* [AIM OF THE EXERCISE]: Look through the records below for the line with "rewrite (SearchEvents_miss _" and the line with "apply (dispatchEvents_length m (Clock.tConvert clk) artistName", then return those lines and all lines between, exactly.

* [Extracted data entries]:
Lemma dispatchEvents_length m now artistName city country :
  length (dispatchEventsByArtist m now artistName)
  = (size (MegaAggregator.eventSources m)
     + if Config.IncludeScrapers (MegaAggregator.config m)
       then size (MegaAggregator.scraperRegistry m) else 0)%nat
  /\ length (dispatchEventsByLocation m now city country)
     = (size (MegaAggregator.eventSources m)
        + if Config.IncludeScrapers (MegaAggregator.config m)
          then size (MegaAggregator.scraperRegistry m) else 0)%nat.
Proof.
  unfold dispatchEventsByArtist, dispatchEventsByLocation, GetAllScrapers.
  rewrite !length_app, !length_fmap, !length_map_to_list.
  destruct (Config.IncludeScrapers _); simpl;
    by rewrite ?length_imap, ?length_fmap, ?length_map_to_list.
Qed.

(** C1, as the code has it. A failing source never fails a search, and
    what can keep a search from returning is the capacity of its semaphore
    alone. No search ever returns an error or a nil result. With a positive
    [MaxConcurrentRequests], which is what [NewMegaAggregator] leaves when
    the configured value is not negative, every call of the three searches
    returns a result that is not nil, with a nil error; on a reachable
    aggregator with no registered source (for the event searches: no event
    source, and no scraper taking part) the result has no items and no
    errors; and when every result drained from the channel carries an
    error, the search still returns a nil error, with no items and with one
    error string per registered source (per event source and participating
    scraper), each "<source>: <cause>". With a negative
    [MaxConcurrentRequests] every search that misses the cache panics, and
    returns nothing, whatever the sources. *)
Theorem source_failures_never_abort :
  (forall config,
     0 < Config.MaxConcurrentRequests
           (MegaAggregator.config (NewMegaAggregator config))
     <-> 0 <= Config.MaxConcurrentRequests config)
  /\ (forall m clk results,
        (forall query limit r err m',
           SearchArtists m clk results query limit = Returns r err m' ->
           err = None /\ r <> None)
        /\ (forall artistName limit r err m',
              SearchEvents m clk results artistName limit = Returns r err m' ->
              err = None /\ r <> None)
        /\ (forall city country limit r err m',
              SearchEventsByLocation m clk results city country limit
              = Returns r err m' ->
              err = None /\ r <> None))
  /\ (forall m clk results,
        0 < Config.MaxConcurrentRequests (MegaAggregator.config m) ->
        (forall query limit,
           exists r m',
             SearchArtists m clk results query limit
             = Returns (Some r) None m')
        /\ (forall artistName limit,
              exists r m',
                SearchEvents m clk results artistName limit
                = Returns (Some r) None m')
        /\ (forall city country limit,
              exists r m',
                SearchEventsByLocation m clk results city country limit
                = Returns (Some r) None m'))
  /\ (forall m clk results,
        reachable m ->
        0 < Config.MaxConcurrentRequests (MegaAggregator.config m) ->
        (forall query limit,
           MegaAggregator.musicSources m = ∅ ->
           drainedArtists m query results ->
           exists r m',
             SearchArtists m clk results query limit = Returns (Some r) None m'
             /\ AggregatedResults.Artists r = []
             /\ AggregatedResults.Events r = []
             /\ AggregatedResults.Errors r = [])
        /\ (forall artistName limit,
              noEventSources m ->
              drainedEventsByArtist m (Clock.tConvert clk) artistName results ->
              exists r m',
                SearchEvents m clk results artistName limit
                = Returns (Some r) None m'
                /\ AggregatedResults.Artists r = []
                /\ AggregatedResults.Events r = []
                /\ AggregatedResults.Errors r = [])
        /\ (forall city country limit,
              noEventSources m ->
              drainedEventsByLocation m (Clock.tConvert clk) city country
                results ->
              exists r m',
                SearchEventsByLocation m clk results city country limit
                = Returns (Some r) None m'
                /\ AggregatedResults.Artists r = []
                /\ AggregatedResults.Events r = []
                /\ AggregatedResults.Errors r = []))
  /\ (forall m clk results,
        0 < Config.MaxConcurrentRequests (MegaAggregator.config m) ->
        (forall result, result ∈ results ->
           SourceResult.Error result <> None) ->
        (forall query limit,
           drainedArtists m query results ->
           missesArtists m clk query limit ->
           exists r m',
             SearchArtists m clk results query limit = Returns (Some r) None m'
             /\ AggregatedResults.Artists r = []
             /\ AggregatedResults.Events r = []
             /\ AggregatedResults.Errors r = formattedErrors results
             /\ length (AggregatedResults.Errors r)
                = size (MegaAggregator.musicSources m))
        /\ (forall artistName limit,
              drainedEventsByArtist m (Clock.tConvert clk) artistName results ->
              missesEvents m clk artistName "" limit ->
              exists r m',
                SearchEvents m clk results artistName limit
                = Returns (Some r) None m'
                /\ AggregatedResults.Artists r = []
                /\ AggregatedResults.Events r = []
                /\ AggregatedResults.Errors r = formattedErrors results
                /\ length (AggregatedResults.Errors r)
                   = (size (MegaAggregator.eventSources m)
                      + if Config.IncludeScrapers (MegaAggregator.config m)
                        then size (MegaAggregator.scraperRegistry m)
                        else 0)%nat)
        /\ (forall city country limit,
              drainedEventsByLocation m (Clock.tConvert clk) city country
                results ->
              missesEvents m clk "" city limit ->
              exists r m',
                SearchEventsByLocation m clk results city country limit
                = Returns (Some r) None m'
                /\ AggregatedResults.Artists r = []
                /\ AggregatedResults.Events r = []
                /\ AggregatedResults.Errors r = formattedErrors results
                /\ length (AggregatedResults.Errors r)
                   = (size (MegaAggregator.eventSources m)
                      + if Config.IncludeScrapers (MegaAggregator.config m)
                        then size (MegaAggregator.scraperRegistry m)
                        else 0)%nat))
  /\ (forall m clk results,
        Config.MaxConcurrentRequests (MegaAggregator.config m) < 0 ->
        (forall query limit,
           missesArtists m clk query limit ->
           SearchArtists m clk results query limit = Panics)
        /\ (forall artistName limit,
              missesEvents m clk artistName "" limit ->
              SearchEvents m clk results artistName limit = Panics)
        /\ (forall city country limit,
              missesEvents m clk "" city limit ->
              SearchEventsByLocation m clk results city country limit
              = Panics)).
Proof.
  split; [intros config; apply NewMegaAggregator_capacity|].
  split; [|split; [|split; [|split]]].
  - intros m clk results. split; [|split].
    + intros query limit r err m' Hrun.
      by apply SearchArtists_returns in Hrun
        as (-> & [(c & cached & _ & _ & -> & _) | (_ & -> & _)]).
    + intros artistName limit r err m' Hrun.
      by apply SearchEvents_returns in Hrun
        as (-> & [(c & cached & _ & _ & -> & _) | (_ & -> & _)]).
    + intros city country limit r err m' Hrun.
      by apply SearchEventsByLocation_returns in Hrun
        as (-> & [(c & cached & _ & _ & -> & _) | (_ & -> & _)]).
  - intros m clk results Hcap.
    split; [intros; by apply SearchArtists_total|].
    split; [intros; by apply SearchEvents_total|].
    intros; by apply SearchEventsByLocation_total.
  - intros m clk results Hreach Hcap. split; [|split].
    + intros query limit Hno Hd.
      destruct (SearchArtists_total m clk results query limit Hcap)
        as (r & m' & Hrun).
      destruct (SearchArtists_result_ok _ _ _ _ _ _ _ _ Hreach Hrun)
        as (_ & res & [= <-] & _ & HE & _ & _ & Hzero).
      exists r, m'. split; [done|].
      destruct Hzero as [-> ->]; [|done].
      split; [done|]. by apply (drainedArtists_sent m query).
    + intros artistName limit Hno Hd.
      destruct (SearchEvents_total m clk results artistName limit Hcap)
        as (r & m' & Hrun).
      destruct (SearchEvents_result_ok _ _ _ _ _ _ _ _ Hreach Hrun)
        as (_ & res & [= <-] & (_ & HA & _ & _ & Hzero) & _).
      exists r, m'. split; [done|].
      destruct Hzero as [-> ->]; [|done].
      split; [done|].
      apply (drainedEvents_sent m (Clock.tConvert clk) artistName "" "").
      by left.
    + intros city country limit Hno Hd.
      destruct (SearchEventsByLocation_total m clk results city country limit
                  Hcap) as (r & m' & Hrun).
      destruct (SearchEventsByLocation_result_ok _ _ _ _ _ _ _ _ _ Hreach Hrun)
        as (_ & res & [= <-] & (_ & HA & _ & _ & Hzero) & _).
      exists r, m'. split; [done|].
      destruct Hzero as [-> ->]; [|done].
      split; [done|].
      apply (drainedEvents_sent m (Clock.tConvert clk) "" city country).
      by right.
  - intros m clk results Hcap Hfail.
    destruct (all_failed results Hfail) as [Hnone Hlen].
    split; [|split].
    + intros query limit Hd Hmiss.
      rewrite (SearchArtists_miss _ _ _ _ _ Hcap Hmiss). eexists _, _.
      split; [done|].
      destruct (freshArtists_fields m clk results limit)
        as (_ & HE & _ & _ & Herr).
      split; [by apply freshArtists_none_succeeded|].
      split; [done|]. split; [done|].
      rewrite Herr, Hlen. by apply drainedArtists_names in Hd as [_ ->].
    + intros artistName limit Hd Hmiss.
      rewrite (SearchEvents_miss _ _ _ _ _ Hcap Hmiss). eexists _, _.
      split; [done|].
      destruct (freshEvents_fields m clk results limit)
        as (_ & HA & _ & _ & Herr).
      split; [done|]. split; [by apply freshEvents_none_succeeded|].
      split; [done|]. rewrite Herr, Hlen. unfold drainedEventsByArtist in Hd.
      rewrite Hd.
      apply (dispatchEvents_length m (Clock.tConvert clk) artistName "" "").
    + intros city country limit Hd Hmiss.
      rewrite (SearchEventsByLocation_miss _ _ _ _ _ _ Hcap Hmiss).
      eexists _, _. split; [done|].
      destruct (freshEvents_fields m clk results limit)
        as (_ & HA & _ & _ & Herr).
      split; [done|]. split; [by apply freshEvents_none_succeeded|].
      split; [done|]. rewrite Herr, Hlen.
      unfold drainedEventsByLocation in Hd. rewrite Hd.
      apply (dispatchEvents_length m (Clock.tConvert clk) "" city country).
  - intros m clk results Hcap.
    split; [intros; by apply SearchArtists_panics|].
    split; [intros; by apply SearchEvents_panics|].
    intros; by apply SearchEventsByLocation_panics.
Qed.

* [TASK OUTPUT]:
      rewrite (SearchEvents_miss _ _ _ _ _ Hcap Hmiss). eexists _, _.
      split; [done|].
      destruct (freshEvents_fields m clk results limit)
        as (_ & HA & _ & _ & Herr).
      split; [done|]. split; [by apply freshEvents_none_succeeded|].
      split; [done|]. rewrite Herr, Hlen. unfold drainedEventsByArtist in Hd.
      rewrite Hd.
      apply (dispatchEvents_length m (Clock.tConvert clk) artistName "" "").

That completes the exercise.